43話 侍女長の説明 3
侍女長様の発言を聞き、ライブリー侯爵が顔を真っ赤にして、侍女長様に問いかけた。
「横領をする前から処分事由があったのに、エイミー・コールデン子爵令嬢を解雇しなかった理由に、なぜロジェリオが関係するのだ!?」
そう言うと、侍女長様は前で組んだ手を、よりぎゅっと強く握りしめながら、少し震えた声で頭を下げながら言った。
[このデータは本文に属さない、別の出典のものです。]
(* ===== verification/PyValue.v ===== *)
(** * Dynamic values: what the YAML and JSON loaders hand to the program

    The program reads task documents and stored JSON as dynamically typed values and inspects
    them with [isinstance], truthiness, [str], [int] and [dict.get].  This file models those
    values, the built-ins the code applies to them, and the exceptions it raises. *)

From S2P Require Import Prelude.

(** Exceptions of the modelled modules; messages are kept where the code builds them. *)
Inductive exn : Type :=
| ValueError (msg : string)
| TypeError
| KeyError (key : string)
| RuntimeError (msg : string)
| PermissionError (msg : string).

#[export] Instance exn_eq_dec : EqDecision exn.
Proof. solve_decision. Defined.

(** A loaded value.  [PScalar] is a YAML scalar of another class (float, date, datetime),
    carried by what the code can observe of it: its [str], its [repr], its truthiness and the
    result of [int] on it.  Mapping keys are strings. *)
Inductive pyval : Type :=
| PNone
| PBool (b : bool)
| PInt (n : Z)
| PStr (s : string)
| PList (l : list pyval)
| PDict (d : list (string * pyval))
| PScalar (str_ repr_ : string) (truthy_ : bool) (int_ : option Z).

Section pyval_ind.
Variable P : pyval -> Prop.
Hypothesis HNone : P PNone.
Hypothesis HBool : forall b, P (PBool b).
Hypothesis HInt : forall n, P (PInt n).
Hypothesis HStr : forall s, P (PStr s).
Hypothesis HList : forall l, Forall P l -> P (PList l).
Hypothesis HDict : forall d, Forall (fun kv => P kv.2) d -> P (PDict d).
Hypothesis HScalar : forall a b c d, P (PScalar a b c d).

(** The induction principle that sees through the nested lists. *)
Fixpoint pyval_ind' (v : pyval) : P v :=
  match v with
  | PNone => HNone
  | PBool b => HBool b
  | PInt n => HInt n
  | PStr s => HStr s
  | PList l => HList l
      ((fix go (l : list pyval) : Forall P l :=
          match l with [] => Forall_nil_2 _ | x :: l' => Forall_cons_2 _ _ _ (pyval_ind' x) (go l') end) l)
  | PDict d => HDict d
      ((fix go (d : list (string * pyval)) : Forall (fun kv => P kv.2) d :=
          match d with [] => Forall_nil_2 _ | kv :: d' => Forall_cons_2 _ _ _ (pyval_ind' kv.2) (go d') end) d)
  | PScalar a b c d => HScalar a b c d
  end.
End pyval_ind.

#[export] Instance pyval_eq_dec : EqDecision pyval.
Proof.
  assert (H : forall v w : pyval, {v = w} + {v <> w}); [|exact H].
  fix go 1. intros v w.
  destruct v as [|b|n|s|l|d|a1 b1 c1 d1], w as [|b'|n'|s'|l'|d'|a2 b2 c2 d2]; try (right; discriminate).
  - by left.
  - destruct (decide (b = b')); [left|right]; congruence.
  - destruct (decide (n = n')); [left|right]; congruence.
  - destruct (decide (s = s')); [left|right]; congruence.
  - assert (Hl : {l = l'} + {l <> l'}).
    { revert l'. induction l as [|x l IH]; intros [|y l'']; try (right; discriminate); [by left|].
      destruct (go x y); [|right; congruence]. destruct (IH l''); [left|right]; congruence. }
    destruct Hl; [left|right]; congruence.
  - assert (Hd : {d = d'} + {d <> d'}).
    { revert d'. induction d as [|[k x] d IH]; intros [|[k' y] d'']; try (right; discriminate); [by left|].
      destruct (decide (k = k')); [|right; congruence].
      destruct (go x y); [|right; congruence]. destruct (IH d''); [left|right]; congruence. }
    destruct Hd; [left|right]; congruence.
  - destruct (decide ((a1, b1, c1, d1) = (a2, b2, c2, d2))); [left|right]; congruence.
Defined.

(** ** Built-ins *)

(** [bool(v)] *)
Definition truthy (v : pyval) : bool :=
  match v with
  | PNone => false
  | PBool b => b
  | PInt n => negb (n =? 0)
  | PStr s => nonempty s
  | PList l => match l with [] => false | _ => true end
  | PDict d => match d with [] => false | _ => true end
  | PScalar _ _ t _ => t
  end.

(** [data.get(k)] (absent is [None]) and [data.get(k, default)] *)
Definition pget (k : string) (d : dict pyval) : pyval := default PNone (dget k d).
Definition pget_or (k : string) (dflt : pyval) (d : dict pyval) : pyval := default dflt (dget k d).

(** [a or b] *)
Definition por (a b : pyval) : pyval := if truthy a then a else b.

Definition is_none (v : pyval) : bool := match v with PNone => true | _ => false end.

(** [set(d) <= names] and [set(d) - names] (truthy when some key is outside) *)
Definition keys_within (names : list string) (d : dict pyval) : bool :=
  forallb (fun k => mem k names) (dkeys d).

(** [repr(s)]: single quotes unless the text has one and no double quote. *)
Definition hex_digit (n : N) : ascii := ascii_of_N (if (n <? 10)%N then n + 48 else n + 87)%N.

Definition repr_char (quote : ascii) (c : ascii) : string :=
  let n := N_of_ascii c in
  if bool_decide (c = quote) || (n =? 92)%N then String "\" (String c "")
  else if (n =? 10)%N then "\n" else if (n =? 13)%N then "\r" else if (n =? 9)%N then "\t"
  else if (n <? 32)%N || (n =? 127)%N
       then "\x" ++ String (hex_digit (n / 16)) (String (hex_digit (n mod 16)) "")
  else String c "".

Definition squote : ascii := "'"%char.
Definition dquote : ascii := ascii_of_N 34.

Fixpoint str_flat (f : ascii -> string) (s : string) : string :=
  match s with EmptyString => "" | String c s' => f c ++ str_flat f s' end.

Definition has_char (c : ascii) (s : string) : bool := negb (str_all (fun x => negb (bool_decide (x = c))) s).

Definition repr_str (s : string) : string :=
  let q := if has_char squote s && negb (has_char dquote s) then dquote else squote in
  String q (str_flat (repr_char q) s ++ String q "").

(** [repr(v)] *)
Fixpoint py_repr (v : pyval) : string :=
  match v with
  | PNone => "None"
  | PBool b => if b then "True" else "False"
  | PInt n => show n
  | PStr s => repr_str s
  | PList l => "[" ++ join ", " (map py_repr l) ++ "]"
  | PDict d => "{" ++ join ", " (map (fun kv => repr_str kv.1 ++ ": " ++ py_repr kv.2) d) ++ "}"
  | PScalar _ r _ _ => r
  end.

(** [str(v)] *)
Definition py_str (v : pyval) : string :=
  match v with
  | PStr s => s
  | PScalar t _ _ _ => t
  | _ => py_repr v
  end.

(** The digits of [int(s)]: at least one digit, single underscores between digits. *)
Fixpoint digits_value (acc : Z) (after_digit : bool) (s : string) : option Z :=
  match s with
  | EmptyString => if after_digit then Some acc else None
  | String c s' =>
      if is_digit c then digits_value (acc * 10 + (Z.of_N (N_of_ascii c) - 48)) true s'
      else if bool_decide (c = "_"%char) && after_digit then digits_value acc false s'
      else None
  end.

(** [int(s)] on a string *)
Definition int_of_str (s : string) : result exn Z :=
  let o := match strip s with
           | String "-" s' => Z.opp <$> digits_value 0 false s'
           | String "+" s' => digits_value 0 false s'
           | s' => digits_value 0 false s'
           end in
  match o with Some n => Ok n | None => Err (ValueError "invalid literal for int()") end.

(** [int(v)] *)
Definition py_int (v : pyval) : result exn Z :=
  match v with
  | PInt n => Ok n
  | PBool b => Ok (if b then 1 else 0)
  | PStr s => int_of_str s
  | PScalar _ _ _ (Some n) => Ok n
  | _ => Err TypeError
  end.

(** [json.dumps(value, sort_keys=True)], as the value it denotes. *)
Fixpoint canonical (v : pyval) : pyval :=
  match v with
  | PList l => PList (map canonical l)
  | PDict d => PDict (sort_by (fun a b => str_leb a.1 b.1) (map (fun '(k, x) => (k, canonical x)) d))
  | _ => v
  end.

(** [isinstance(v, str)] over a list, keeping the strings *)
Fixpoint all_strs (l : list pyval) : option (list string) :=
  match l with
  | [] => Some []
  | PStr s :: l' => (fun r => s :: r) <$> all_strs l'
  | _ => None
  end.

Lemma all_strs_map l : all_strs (map PStr l) = Some l.
Proof. induction l as [|s l IH]; cbn; [done|]. by rewrite IH. Qed.

Lemma pget_dget k d v : dget k d = Some v -> pget k d = v.
Proof. unfold pget. by intros ->. Qed.

Lemma pget_or_dget k dflt d v : dget k d = Some v -> pget_or k dflt d = v.
Proof. unfold pget_or. by intros ->. Qed.

Lemma por_truthy a b : truthy a = true -> por a b = a.
Proof. unfold por. by intros ->. Qed.

Example repr_quotes : py_repr (PList [PStr "it's"; PStr "a"; PInt (-3); PNone]) =
  "[" ++ String dquote ("it's" ++ String dquote ", 'a', -3, None]").
Proof. reflexivity. Qed.

Example int_literals :
  map (fun s => int_of_str s) ["42"; " -7 "; "1_000"; "1__0"; "x"; ""]
  = [Ok 42; Ok (-7); Ok 1000; Err (ValueError "invalid literal for int()");
     Err (ValueError "invalid literal for int()"); Err (ValueError "invalid literal for int()")].
Proof. reflexivity. Qed.

(** ** JSON objects as rows, and [==] between JSON values *)

Abbreviation row := (dict pyval).

Fixpoint norm (v : pyval) : pyval :=
  match v with
  | PBool b => PInt (if b then 1 else 0)
  | PList l => PList (map norm l)
  | PDict d => PDict (sort_by (fun a b => str_leb a.1 b.1) (map (fun '(k, x) => (k, norm x)) d))
  | _ => v
  end.
Definition py_eq (a b : pyval) : bool := bool_decide (norm a = norm b).

Definition is_str (v : pyval) (s : string) : bool := bool_decide (v = PStr s).
Definition in_strs (v : pyval) (l : list string) : bool := match v with PStr s => mem s l | _ => false end.
(** [{**a, **b}] and [a.update(b)] *)
Definition merge_row (a b : row) : row := foldl (fun d kv => dset kv.1 kv.2 d) a b.
(** [r.setdefault(k, v)] *)
Definition setdefault (k : string) (v : pyval) (r : row) : row := if dmem k r then r else dset k v r.
(** A row that is present and not empty: what [if row:] tests. *)
Definition real (o : option row) : option row := match o with Some [] => None | _ => o end.

(** ** JSON equality *)

Lemma py_eq_refl v : py_eq v v = true.
Proof. by apply bool_decide_eq_true. Qed.

Lemma py_eq_trans u v w : py_eq u v = true -> py_eq v w = true -> py_eq u w = true.
Proof. unfold py_eq. rewrite !bool_decide_eq_true. congruence. Qed.

Lemma py_eq_sym u v : py_eq u v = true -> py_eq v u = true.
Proof. unfold py_eq. rewrite !bool_decide_eq_true. congruence. Qed.

(** [int] and [bool] do not distinguish values that [==] identifies. *)
Lemma py_int_py_eq u v : py_eq u v = true -> py_int u = py_int v.
Proof.
  unfold py_eq. rewrite bool_decide_eq_true.
  destruct u, v; cbn; intros H; simplify_eq; repeat case_match; simplify_eq; done.
Qed.

Lemma truthy_norm v : truthy (norm v) = truthy v.
Proof.
  destruct v as [|[]| | |[]|[|kv d]|]; try done. cbn [norm map truthy].
  match goal with |- context [sort_by ?le ?l] => pose proof (Permutation_length (sort_by_Permutation le l)) as Hl;
    destruct (sort_by le l); [discriminate Hl|done] end.
Qed.

Lemma truthy_py_eq u v : py_eq u v = true -> truthy u = truthy v.
Proof. unfold py_eq. rewrite bool_decide_eq_true. intros H. by rewrite <- truthy_norm, H, truthy_norm. Qed.

(** The text of a JSON value denotes an equal value. *)
Lemma norm_canonical v : norm (canonical v) = norm v.
Proof.
  induction v as [| | | |l IH|d IH|] using pyval_ind'; cbn [norm canonical]; try done.
  - f_equal. rewrite map_map. by apply map_ext_Forall.
  - f_equal. set (le := fun a b : string * pyval => str_leb a.1 b.1).
    rewrite <- (sort_by_map (fun '(k, x) => (k, norm x)) le le) by (by intros [? ?] [? ?]).
    unfold le. rewrite sort_by_idemp; [|intros ? ?; apply str_leb_total|intros ? ? ?; apply str_leb_trans].
    f_equal. rewrite map_map. apply map_ext_Forall. eapply Forall_impl; [exact IH|]. intros [k x] Hx. cbn in *. by rewrite Hx.
Qed.
Lemma py_eq_canonical v : py_eq (canonical v) v = true.
Proof. apply bool_decide_eq_true, norm_canonical. Qed.

(** ** Rows *)

Lemma dget_foldl_dset {V} k (b a : dict V) :
  NoDup (dkeys b) ->
  dget k (foldl (fun d kv => dset kv.1 kv.2 d) a b) = match dget k b with Some v => Some v | None => dget k a end.
Proof.
  unfold dkeys. revert a. induction b as [|[k' v] b IH]; intros a; cbn; [done|].
  rewrite NoDup_cons. intros [Hni Hnd]. rewrite IH by done. case_decide as Hk.
  - subst k'. apply (proj2 (dget_None k b)) in Hni. by rewrite Hni, dget_dset_eq.
  - by rewrite dget_dset_ne.
Qed.

Lemma dget_merge_row k a b :
  NoDup (dkeys b) -> dget k (merge_row a b) = match dget k b with Some v => Some v | None => dget k a end.
Proof. apply dget_foldl_dset. Qed.

Lemma real_Some o r : real o = Some r -> o = Some r.
Proof. by destruct o as [[|]|]. Qed.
「大変申し訳ありませんでした! 本来ならば、私が教育して指導をしなければならない立場であるにもかかわらず、ロジェリオ卿がエイミー嬢と他の侍女との軋轢を改善してくれるのを良いことに、彼にエイミー嬢を諭す役目を担わせていました。そして、ロジェリオ卿が彼女と話をすることで、彼女と他の侍女との間の軋轢が、目に見えて分かるほど改善したので、ロジェリオ卿にエイミー嬢を任せておけば、ちゃんと働くと思い、解雇しませんでした」
――ロジェがエイミー嬢を諭す役をしていた?
いったい、何をしていたの?
ロジェは侍女長様に、利用されていたということ……?
私と同じ疑問を持ったのだろう。
この侍女長様の話を聞き、アーネスト様が侍女長様に質問をした。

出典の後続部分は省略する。